HOW TO COMPLETE THIS TASK | What is needed is an exact retyping of the records below, from the first line through the line that contains "app_produce : list".

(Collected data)
────

(** [get()] of the future that a listener returns, or the listener's own
    exception, given the earlier calls. *)
Class Application := {
  app_connect : list call -> json -> outcome unit;
  app_state_change : list call -> string -> outcome unit;
  app_produce : list call -> string -> json -> json -> outcome string;
  app_producer_closed : list call -> string -> outcome unit;
  app_consumer_closed : list call -> string -> outcome unit;
}.

(** ** Transport *)

Record Transport := mkTransport {
  transportId : string;
  transportClosed : bool;
  connectionState : IceConnectionState;
  maxSctpMessageSize : Z;
  probatorConsumerCreated : bool;
  transportAppData : json;
  calls : list call;
}.

Definition newTransport (id : string) (appData : json) : Transport :=
  mkTransport id false kIceConnectionNew 0 false appData [].

Definition set_closed t := mkTransport (transportId t) true (connectionState t) (maxSctpMessageSize t)
  (probatorConsumerCreated t) (transportAppData t) (calls t).
Definition set_state s t := mkTransport (transportId t) (transportClosed t) s (maxSctpMessageSize t)
  (probatorConsumerCreated t) (transportAppData t) (calls t).
Definition set_max_message z t := mkTransport (transportId t) (transportClosed t) (connectionState t) z
  (probatorConsumerCreated t) (transportAppData t) (calls t).
Definition set_probator t := mkTransport (transportId t) (transportClosed t) (connectionState t) (maxSctpMessageSize t)
  true (transportAppData t) (calls t).
Definition add_call c t := mkTransport (transportId t) (transportClosed t) (connectionState t) (maxSctpMessageSize t)
  (probatorConsumerCreated t) (transportAppData t) (calls t ++ [c]).

(** A call of the application, recorded. *)
Definition tell {A} (c : call) (answer : list call -> outcome A) : M Transport A := fun t =>
  (answer (calls t), add_call c t).

Definition GetConnectionState (t : Transport) : string := iceConnectionState2String (connectionState t).

#[export] Instance transport_listener `{!Application} : HandlerListener Transport := {
  OnConnect dtlsParameters :=
    t <- get ;;
    if transportClosed t then throw (MediaSoupClientInvalidStateError "Transport closed") else
    tell (CallConnect dtlsParameters) (fun before => app_connect before dtlsParameters);
  OnConnectionStateChange newState :=
    modify (set_state newState) ;;;
    tell (CallConnectionStateChange (iceConnectionState2String newState))
      (fun before => app_state_change before (iceConnectionState2String newState));
}.

(** ** SendTransport *)

Module SendTransport.
Record SendTransport (E : Type) := mkSendTransport {
  transport : Transport;
  sendHandler : SendHandler.SendHandler E;
  producers : gmap string nat;
  heap : list Producer.Producer;
  extendedRtpCapabilities : json;
  canProduceByKind : gmap string bool;
}.
Arguments mkSendTransport {_}.
Arguments transport {_}.
Arguments sendHandler {_}.
Arguments producers {_}.
Arguments heap {_}.
Arguments extendedRtpCapabilities {_}.
Arguments canProduceByKind {_}.

(** An iterator at the end is dereferenced if there is no maxMessageSize. *)
Definition maxMessageSize (sctpParameters : json) : outcome (option Z) :=
  if negb (is_null sctpParameters) && is_object sctpParameters then
    match find "maxMessageSize" sctpParameters with
    | None => Undef
    | Some v => if is_number_integer v then let! z := get_uint64 v in Ok (Some z) else Ok None
    end
  else Ok None.

Definition newSendTransport {E} `{!ConnectionFactory E} (id : string)
    (iceParameters iceCandidates dtlsParameters sctpParameters : json) (options : option Options) (ts : gmap nat Track)
    (extendedRtpCapabilities : json) (canProduceByKind : gmap string bool) (appData : json) : outcome (SendTransport E) :=
  let t := newTransport id appData in
  let! size := maxMessageSize sctpParameters in
  let t := match size with Some z => set_max_message z t | None => t end in
  let! audio := getSendingRtpParameters "audio" extendedRtpCapabilities in
  let! video := getSendingRtpParameters "video" extendedRtpCapabilities in
  let! remoteAudio := getSendingRemoteRtpParameters "audio" extendedRtpCapabilities in
  let! remoteVideo := getSendingRemoteRtpParameters "video" extendedRtpCapabilities in
  let! h := SendHandler.newSendHandler iceParameters iceCandidates dtlsParameters sctpParameters options ts
    (mk_obj [ ("audio", audio); ("video", video) ]) (mk_obj [ ("audio", remoteAudio); ("video", remoteVideo) ]) in
  Ok (mkSendTransport t h ∅ [] extendedRtpCapabilities canProduceByKind).

Section send_transport.
Context {E : Type} `{!Engine E, !Application, !JsonDump}.

Definition with_transport v (t : SendTransport E) : SendTransport E := mkSendTransport v (sendHandler t) (producers t) (heap t)
  (extendedRtpCapabilities t) (canProduceByKind t).
Definition with_sendHandler v (t : SendTransport E) : SendTransport E := mkSendTransport (transport t) v (producers t) (heap t)
  (extendedRtpCapabilities t) (canProduceByKind t).
Definition with_producers v (t : SendTransport E) : SendTransport E := mkSendTransport (transport t) (sendHandler t) v (heap t)
  (extendedRtpCapabilities t) (canProduceByKind t).
Definition with_heap v (t : SendTransport E) : SendTransport E := mkSendTransport (transport t) (sendHandler t) (producers t) v
  (extendedRtpCapabilities t) (canProduceByKind t).

(** Calls of the handler, with the transport as its listener. *)
Definition on_sendHandler {A} (m : M (Transport * SendHandler.SendHandler E) A) : M (SendTransport E) A :=
  zoom (fun t => Some (transport t, sendHandler t)) (fun s t => with_sendHandler s.2 (with_transport s.1 t)) m.
Definition on_transport {A} (m : M Transport A) : M (SendTransport E) A :=
  zoom (fun t => Some (transport t)) with_transport m.

(** *** The transport as the listener of its producers *)

Definition OnClose (p : Producer.Producer) : M (SendTransport E) unit :=
  modify (fun t => with_producers (delete (Producer.id p) (producers t)) t) ;;;
  t <- get ;;
  if transportClosed (transport t) then ret tt else
  on_sendHandler (SendHandler.StopSending (Producer.localId p)).

Definition OnReplaceTrack (p : Producer.Producer) (track : option nat) : M (SendTransport E) unit :=
  on_sendHandler (SendHandler.ReplaceTrack (Producer.localId p) track).

Definition OnSetMaxSpatialLayer (p : Producer.Producer) (layer : Z) : M (SendTransport E) unit :=
  on_sendHandler (SendHandler.SetMaxSpatialLayer (Producer.localId p) layer).

Definition OnGetStats (p : Producer.Producer) : M (SendTransport E) json :=
  t <- get ;;
  if transportClosed (transport t) then throw (MediaSoupClientInvalidStateError "SendTransport closed") else
  on_sendHandler (SendHandler.GetSenderStats (Producer.localId p)).

#[export] Instance send_listener : ProducerListener E (SendTransport E) := {
  OnClose := OnClose;
  OnReplaceTrack := OnReplaceTrack;
  OnSetMaxSpatialLayer := OnSetMaxSpatialLayer;
  OnGetStats := OnGetStats;
  OnTransportClose p := on_transport
    (tell (CallProducerTransportClose (Producer.id p)) (fun before => app_producer_closed before (Producer.id p)));
  on_tracks A m := on_sendHandler (SendHandler.on_native m);
}.

(** A method of the producer at [n]. *)
Definition on_producer {A} (n : nat) (m : M (SendTransport E * Producer.Producer) A) : M (SendTransport E) A := fun t =>
  match heap t !! n with
  | None => (Undef, t)
  | Some p => let '(o, (t', p')) := m (t, p) in (o, with_heap (<[n := p']> (heap t')) t')
  end.

(** *** Operations *)

Definition normalizeEncoding (entry : RtpEncodingParameters) : RtpEncodingParameters :=
  mkEncoding None None None None (dtx entry) kDefaultBitratePriority (network_priority entry) None
    (max_bitrate_bps entry) None (max_framerate entry) None (scale_resolution_down_by entry)
    (scale_framerate_down_by entry) (active entry) "" [].

(** [validateProducerCodecOptions] changes the options in place. *)
Definition checked_options (codecOptions : option json) : outcome (option json) :=
  match codecOptions with
  | None => Ok None
  | Some j => let '(o, j') := validateProducerCodecOptions j in let! _ := o in Ok (Some j')
  end.

(** The server's id for the parameters; they are completed in place. *)
Definition announce (kind : string) (sendData : SendHandler.SendData) (appData : json) : M (SendTransport E) (string * json) :=
  let '(o, params) := validateRtpParameters (SendHandler.rtpParameters sendData) in
  _ <- lift o ;;
  producerId <- on_transport (tell (CallProduce kind params appData) (fun before => app_produce before kind params appData)) ;;
  ret (producerId, params).

Definition Produce (track : option nat) (encs : option (list RtpEncodingParameters)) (codecOptions : option json)
    (appData : json) : M (SendTransport E) nat :=
  t <- get ;;
  if transportClosed (transport t) then throw (MediaSoupClientInvalidStateError "SendTransport closed") else
  match track with
  | None => throw (type_error "missing track")
  | Some p =>
    tr <- on_sendHandler (SendHandler.on_native (track_at p)) ;;
    if ended tr then throw (MediaSoupClientInvalidStateError "track ended") else
    if negb (bool_decide (is_Some (canProduceByKind t !! t_kind tr))) then
      throw (MediaSoupClientUnsupportedError "cannot produce track kind")
    else
    codecOptions <- lift (checked_options codecOptions) ;;
    let normalizedEncodings := map normalizeEncoding (default [] encs) in
    sendData <- on_sendHandler (SendHandler.Send track (Some normalizedEncodings) codecOptions) ;;
    produced <- try_catch (announce (t_kind tr) sendData appData) is_msc_error
      (fun e => on_sendHandler (SendHandler.StopSending (SendHandler.localId sendData)) ;;; throw e) ;;
    let producer := newProducer produced.1 (SendHandler.localId sendData) (SendHandler.rtpSender sendData) p
                      produced.2 appData in
    fun t =>
      let n := length (heap t) in
      (Ok n, with_producers (<[Producer.id producer := n]> (producers t)) (with_heap (heap t ++ [producer]) t))
  end.

(** The producers in the order of the map, which the source leaves open. *)
Definition Close : M (SendTransport E) unit :=
  t <- get ;;
  if transportClosed (transport t) then ret tt else
  on_transport (modify set_closed) ;;;
  on_sendHandler (SendHandler.on_handler Handler.Close) ;;;
  t <- get ;;
  for_list (map_to_list (producers t)) (fun kv => on_producer kv.2 Producer.TransportClosed).

Definition if_open {A} (m : M (SendTransport E) A) : M (SendTransport E) A :=
  t <- get ;;
  if transportClosed (transport t) then throw (MediaSoupClientInvalidStateError "Transport closed") else m.
Definition GetStats : M (SendTransport E) json := if_open (on_sendHandler (SendHandler.on_handler GetTransportStats)).
Definition RestartIce (iceParameters : json) : M (SendTransport E) unit :=
  if_open (on_sendHandler (SendHandler.RestartIce iceParameters)).
Definition UpdateIceServers (iceServers : json) : M (SendTransport E) unit :=
  if_open (on_sendHandler (SendHandler.on_handler (Handler.UpdateIceServers iceServers))).
Definition OnIceConnectionChange (newState : IceConnectionState) : M (SendTransport E) unit :=
  on_sendHandler (SendHandler.on_handler (Handler.OnIceConnectionChange newState)).
End send_transport.
End SendTransport.

(** ** RecvTransport *)

Module RecvTransport.
Record RecvTransport (E : Type) := mkRecvTransport {
  transport : Transport;
  recvHandler : Handler E;
  consumers : gmap string nat;
  heap : list Consumer.Consumer;
  extendedRtpCapabilities : json;
}.
Arguments mkRecvTransport {_}.
Arguments transport {_}.
Arguments recvHandler {_}.
Arguments consumers {_}.
Arguments heap {_}.
Arguments extendedRtpCapabilities {_}.

Definition newRecvTransport {E} `{!ConnectionFactory E} (id : string)
    (iceParameters iceCandidates dtlsParameters sctpParameters : json) (options : option Options) (ts : gmap nat Track)
    (extendedRtpCapabilities appData : json) : outcome (RecvTransport E) :=
  let! h := newHandler iceParameters iceCandidates dtlsParameters sctpParameters options ts in
  Ok (mkRecvTransport (newTransport id appData) h ∅ [] extendedRtpCapabilities).

Section recv_transport.
Context {E : Type} `{!Engine E, !Application, !JsonDump}.
(* ===== verification/Sample.v ===== *)
(** * A concrete environment

    A small libwebrtc, application and serializer, with which the properties of
    handlers, transports and the device are applied: offers have one section
    per transceiver, a local description gives each transceiver its position
    as its mid, and the application accepts everything. *)

From stdpp Require Import base list gmap strings pretty.
From Stdlib Require Import ZArith Lia Ascii.
From S2P Require Import Prelude Json OrtcExtended OrtcDerive SdpWrite RemoteSdp RemoteSdpSpec MediaSectionSpec WebRtc PeerConnection Handler Transport.

Definition lines (l : list string) : string := fold_right (fun x r => x +:+ crlf +:+ r) "" l.

Definition sample_header : list string :=
  [ "v=0"; "o=- 1 2 IN IP4 127.0.0.1"; "s=-"; "t=0 0"; "a=msid-semantic: WMS" ].
Definition sample_media (i : nat) (kind : string) : list string :=
  [ "m=" +:+ kind +:+ " 9 UDP/TLS/RTP/SAVPF 111"; "c=IN IP4 0.0.0.0"; "a=ice-ufrag:u"; "a=ice-pwd:p";
    "a=fingerprint:sha-256 AA:BB"; "a=setup:actpass"; "a=mid:" +:+ pretty i;
    "a=extmap:1 urn:ietf:params:rtp-hdrext:ssrc-audio-level"; "a=sendrecv"; "a=rtcp-mux";
    "a=rtpmap:111 opus/48000/2"; "a=ssrc:1000 cname:c"; "a=ssrc:1000 msid:s t" ].
Definition sample_sdp (l : list Transceiver) : string :=
  lines (sample_header ++ concat (imap (fun i x => sample_media i (media_type x)) l)).

(** The local description is the state of this engine. *)
Definition with_mids (n : native (option string)) (sdp : string) : native (option string) :=
  mkNative (tracks n)
    (imap (fun i x => mkTransceiver (media_type x) (Some (pretty i)) (direction x) (stopped x) (sender_track x)
       (sender_stopped x) (sender_streams x) (init_encodings x) (channel x) (disabled_rids x) (last_transaction_id x)
       (receiver_track x)) (transceivers n))
    (signaling_closed n) (ice_servers n) (next_uuid n) (Some sdp).

#[export] Instance sample_engine : Engine (option string) := {|
  session_description := string;
  create_description _ sdp := inr sdp;
  native_create_offer _ n := (inr (sample_sdp (transceivers n)), n);
  native_create_answer n := (inr (sample_sdp (transceivers n)), n);
  native_set_local sdp n := (None, with_mids n sdp);
  native_set_remote _ n := (None, n);
  native_local_description n := engine n;
  native_remote_description _ := None;
  native_set_configuration _ n := (None, n);
  native_set_send_parameters _ _ n := (None, n);
  native_stats _ _ := "";
  native_close n := (tracks n, engine n);
|}.

#[export] Instance sample_factory : ConnectionFactory (option string) := {| threads_start := true; create_connection _ := Some None |}.

#[export] Instance sample_application : Application := {|
  app_connect _ _ := Ok tt;
  app_state_change _ _ := Ok tt;
  app_produce before _ _ _ := Ok (pretty (length before));
  app_producer_closed _ _ := Ok tt;
  app_consumer_closed _ _ := Ok tt;
|}.
#[export] Existing Instance sample_dump.

Definition sample_tracks : gmap nat Track := <[0 := mkTrack "audio" "t0" true false]> (<[1 := mkTrack "video" "t1" true false]> ∅).

Definition sample_can : gmap string bool := <["audio" := true]> (<["video" := true]> ∅).
Definition sample_send_transport : outcome (SendTransport.SendTransport (option string)) :=
  SendTransport.newSendTransport "id" sample_ice sample_candidates sample_dtls JNull None sample_tracks sample_extended
    sample_can (JObject []).
(* ===== verification/HandlerSpec.v ===== *)
(** * Properties of the handlers

    A handler implements the abstract description of RemoteSdpSpec.v: sending
    opens a section or reuses a closed one, stopping closes it, and every
    negotiation raises the version.  The hypotheses say what libwebrtc and the
    listener answer in a negotiation that succeeds. *)

From stdpp Require Import base list gmap strings pretty.
From Stdlib Require Import ZArith Lia Ascii.
From S2P Require Import Prelude Json Text OrtcValidate OrtcValidateSpec OrtcCaps OrtcMatch OrtcExtended OrtcDerive Utils.
From S2P Require Import MediaSection MediaSectionSpec Regex Grammar SdpWrite SdpParse SdpUtils SdpUtilsSpec RemoteSdp RemoteSdpSpec SdpSpec.
From S2P Require Import WebRtc PeerConnection Producer Consumer Handler Transport Sample Keeps Preserve.

(** ** The sending parameters *)

Definition nullable_object (j : json) : bool := is_null j || is_object j.

Lemma set_key_nullable k v j : nullable_object j = true -> exists j', set_key k v j = (Ok tt, j') /\ is_object j' = true.
Proof. destruct j; try done; intros _; eexists; (split; [reflexivity|done]). Qed.

Lemma wp_set_nullable k v (Q : unit -> json -> Prop) X j : nullable_object j = true ->
  (forall j', is_object j' = true -> Q tt j') -> wp (set_key k v) Q X j.
Proof. intros Hj HQ. destruct (set_key_nullable k v j Hj) as (j' & E & Ho). unfold wp. rewrite E. by apply HQ. Qed.

Lemma object_nullable j : is_object j = true -> nullable_object j = true.
Proof. by destruct j. Qed.

Lemma wp_set_opt {A} k (f : A -> json) o (Q : unit -> json -> Prop) X j : is_object j = true ->
  (forall j', is_object j' = true -> Q tt j') -> wp (set_opt k f o) Q X j.
Proof. intros Hj HQ. destruct o; cbn; [|by apply HQ]. apply wp_set_nullable; [by apply object_nullable|done]. Qed.

(** An encoding of libwebrtc becomes a JSON object. *)
Lemma fill_ok e j : nullable_object j = true -> exists j', fillJsonRtpEncodingParameters e j = (Ok tt, j') /\ is_object j' = true.
Proof.
  intros Hj. assert (wp (fillJsonRtpEncodingParameters e) (fun _ j' => is_object j' = true) (fun _ _ => False) j) as Hw.
  { unfold fillJsonRtpEncodingParameters. apply wp_bind, wp_set_nullable; [done|]. intros j1 H1.
    apply wp_bind, wp_when; intros _; [apply wp_set_nullable; [by apply object_nullable|]; intros j2 H2|];
    do 4 (apply wp_bind, wp_set_opt; [done|]; intros ? ?);
    (apply wp_bind, wp_when; intros _; [apply wp_set_nullable; [by apply object_nullable|]; intros ? ?|];
     (apply wp_set_nullable; [by apply object_nullable|done])). }
  unfold wp in Hw. destruct (fillJsonRtpEncodingParameters e j) as [[[]|x|] j']; [|done..]. by exists j'.
Qed.

Definition filled (e : RtpEncodingParameters) (j : json) : json := (fillJsonRtpEncodingParameters e j).2.
Lemma fill_filled e j : nullable_object j = true -> fillJsonRtpEncodingParameters e j = (Ok tt, filled e j) /\ is_object (filled e j) = true.
Proof. intros Hj. destruct (fill_ok e j Hj) as (j' & E & Ho). unfold filled. by rewrite E. Qed.

Lemma set_each k v l : Forall (fun j => is_object j = true) l -> each (set_key k v) l = (Ok tt, map (jset k v) l).
Proof. induction 1 as [|j l Hj _ IH]; cbn [each map]; [done|]. by rewrite (set_key_jset _ _ _ Hj), IH. Qed.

────

WORKED SOLUTION |
(** [get()] of the future that a listener returns, or the listener's own
    exception, given the earlier calls. *)
Class Application := {
  app_connect : list call -> json -> outcome unit;
  app_state_change : list call -> string -> outcome unit;
  app_produce : list call -> string -> json -> json -> outcome string;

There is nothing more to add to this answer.